Most everyone knows the story of the Wizard of Oz, a children’s novel written in 1900 by L. Frank Baum.  It became a Broadway play in 1902, and then a film musical production in 1939.  The film is famous for starring Judy Garland as Dorothy and for the beautiful song, “Over the Rainbow.”  However, most of us probably do not think of the Wizard of Oz as having a kinship care connection.

This is a kinship care story from long ago, about an orphaned young adolescent living with her Auntie Em and Uncle Henry in rural Kansas in the early 1900s. You may remember that Dorothy has run away from home to save her little dog, Toto, from an unpleasant neighbor when a tornado approaches.  Unable to get into the storm cellar with her aunt and uncle, the house with Dorothy and Toto in it gets spun away.  This crisis results in Dorothy and Toto being separated from her family.  They ended up not initially as some would think.  But first, they landed in an emergency shelter known as Munchikin Land.  Actually, it was a cross-cultural situation because the Munchikins had  different clothes, voices, language, customs, etc.  They were kind, compassionate, and wanted to help Dorothy and Toto get want Dorothy desperately wanted.

What did Dorothy want more than anything else?
To go home.

In order to go home, where did she have to go and who did she have to see?
She had to see the Wizard, in other words, the Judge, and Oz was actually Juvenile Court.

Now how did Dorothy have to get to Oz?
She had to travel the Yellow Brick Road, which was the paper work….a lot of paperwork.
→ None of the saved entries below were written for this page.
(** It never changes the user that it lets through. *)
Lemma decided_user {A} (m : ST env A) (ok : A -> bool) why uac s u s' :
  bind m (fun x => ret (if ok x then Next uac else AuthzFailWithReason (GetUsername uac) (why x))) s = (Ok (Next u), s') -> u = uac.
Proof. intros E. apply bind_ok in E as (x&s1&_&E). destruct (ok x); [by injection E as <-|]. injection E as E _. by apply refused_not_next in E. Qed.
Lemma distspec_user conf tags req uac s u s' : DistSpecAuthzHandler conf tags req uac s = (Ok (Next u), s') -> u = uac.
Proof.
  assert (forall (m : ST env (bool * string)), bind m (fun '(ok, why) =>
    ret (if (ok : bool) then Next uac else AuthzFailWithReason (GetUsername uac) why)) s = (Ok (Next u), s') -> u = uac) as Hplain.
  { intros m E. apply (decided_user m fst snd uac s u s'). rewrite <-E. unfold bind. by destruct (m s) as [[[]|] ?]. }
  unfold DistSpecAuthzHandler. destruct (bypassed req); [by intros [= <- _]|]. cbv zeta.
  destruct (contains ["GET"; "HEAD"] _); [apply Hplain|]. destruct (contains ["PUT"; "PATCH"; "POST"] _).
  - destruct (var_reference req); [|apply Hplain]. destruct (repoTagsForManifestWriteAuthz _); [|done].
    intros E. set (m := authorizeManifestWrite _ _ _ _ _ _ _) in E. apply (decided_user m snd fst uac s u s'). rewrite <-E.
    unfold bind. by destruct (m s) as [[[]|] ?].
  - destruct (bool_decide (Method req = "DELETE")); apply Hplain.
Qed.

(** DistSpecAuthzHandler lets the request through when it is allowed, and
    refuses it otherwise. *)
Lemma distspec_decides conf tags req uac repoTags now s p : let ac := NewAccessController conf in
  constant_clock now s -> decisive (var_name req) (patterns_of ac) p -> bypassed req = false ->
  (contains ["PUT"; "PATCH"; "POST"] (Method req) = true -> is_Some (var_reference req) ->
     repoTagsForManifestWriteAuthz (tags (var_name req)) = Ok repoTags) ->
  exists o s', DistSpecAuthzHandler conf tags req uac s = (Ok o, s') /\
    (allowed ac req uac now repoTags -> o = Next uac) /\
    (~ allowed ac req uac now repoTags -> exists reason, o = AuthzFailWithReason (GetUsername uac) reason) /\
    (o = Next uac -> allowed ac req uac now repoTags).
Proof.
  intros ac Hc Hp Hb Ht. unfold DistSpecAuthzHandler, allowed. rewrite Hb. fold ac. cbv zeta.
  assert (forall (P : Prop) b why, (b = true <-> P) ->
    let o := if b then Next uac else AuthzFailWithReason (GetUsername uac) why in
    (P -> o = Next uac) /\ (~ P -> exists reason, o = AuthzFailWithReason (GetUsername uac) reason) /\ (o = Next uac -> P)) as Hcase.
  { intros P b why Hb' o. subst o. destruct b; [|split_and!]; [naive_solver|by intros HP%Hb'|by exists why|by intros ?%refused_not_next]. }
  assert (forall action, exists o s', (let* (ok, denyReason) := can ac (Some req) uac action (var_name req) (default "" (var_reference req)) in
      ret (if (ok : bool) then Next uac else AuthzFailWithReason (GetUsername uac) denyReason)) s = (Ok o, s') /\
    let P := may ac req uac (var_name req) now action (default "" (var_reference req)) in
    (P -> o = Next uac) /\ (~ P -> exists reason, o = AuthzFailWithReason (GetUsername uac) reason) /\ (o = Next uac -> P)) as Hplain.
  { intros action. destruct (can_ok ac (Some req) uac action (var_name req) (default "" (var_reference req)) now s p Hc Hp)
      as (b&why&s'&E&_&Hb'&_). unfold bind. rewrite E. eexists _, s'. split; [done|]. by apply Hcase. }
  destruct (contains ["GET"; "HEAD"] (Method req)); [apply Hplain|].
  destruct (contains ["PUT"; "PATCH"; "POST"] (Method req)) eqn:Ew.
  2:{ destruct (bool_decide (Method req = "DELETE")); apply Hplain. }
  destruct (var_reference req) as [reference|]; [|apply Hplain]. rewrite Ht by (done || by eexists). unfold authorizeManifestWrite.
  destruct (authorize_checks_ok ac req uac (var_name req) now p Hp
    (manifestWriteAuthzChecks repoTags reference (query_tags req)) s Hc) as (why&b&s'&E&Hok).
  rewrite checks_spec in Hok. unfold bind. rewrite E. eexists _, s'. split; [done|]. by apply Hcase.
Qed.

End write.

(** ** Compiled conditions *)
Section compile.
Context `{CelEngine} `{MapIter} `{!MapIterLaws}.

(** Compiled programs only, and none forgotten. *)
Definition compiled_from (m : gmap string program) : Prop := forall x prog, m !! x = Some prog -> NewExpression x = Ok prog.
Definition extends (m m' : gmap string program) (conds : list Condition) : Prop :=
  m ⊆ m' /\ (compiled_from m -> compiled_from m') /\ Forall (fun c => is_Some (m' !! Expression c)) conds.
And who did she meet along the way? 

DandT3

She met the Scarecrow, the Tin Man, and the Cowardly Lion who were looking for brains, a heart, and courage. We could say she met three caseworkers.

She also met the bad witch and the good witch.  The bad witch is a child welfare system and community that does not put children and families first, it does not provide children, birth parents, kinship families, foster families, and adoptive families, and staff, with the policies, programs, and services and supports they need.  But a good witch system does.  It has leaders with the political will to make children and all their families the centerpiece of public policy.  We have child care, health care, education, safe neighborhoods, and good schools and excellent child welfare services.

In the end, Dorothy was able to be reunited with her family – which is the first goal of child welfare.  And her support system, they had what it takes all along to reunite children and families:  they had the brains, the courage, and the hearts.  Like them, each of us has what is needed to connect children to relationships that are safe, nurturing, and enduring – and intended to last a lifetime.

DandT1

 Don’t let anyone take this away from us.  We need it for what CWLA’s Kinship Traditions of Caring and Collaborating Model of Practice states are the three most important words:  FOR THE CHILDREN. 

The above analogy was shared at the closing session of the 2016 National Foster Parent Association – National Kinship Alliance Convention in Las Vegas this past June.  It was told by Eileen Mayers Pasztor, a member of the NFPA Board of Directors, who also is a trainer/consultant/curriculum developer for CWLA; this Wizard of Oz/kinship care story is described in CWLA’s Kinship Care:  A Tradition of Caring and Collaborating Model of Practice curricula (www.cwla.org/kinship-care).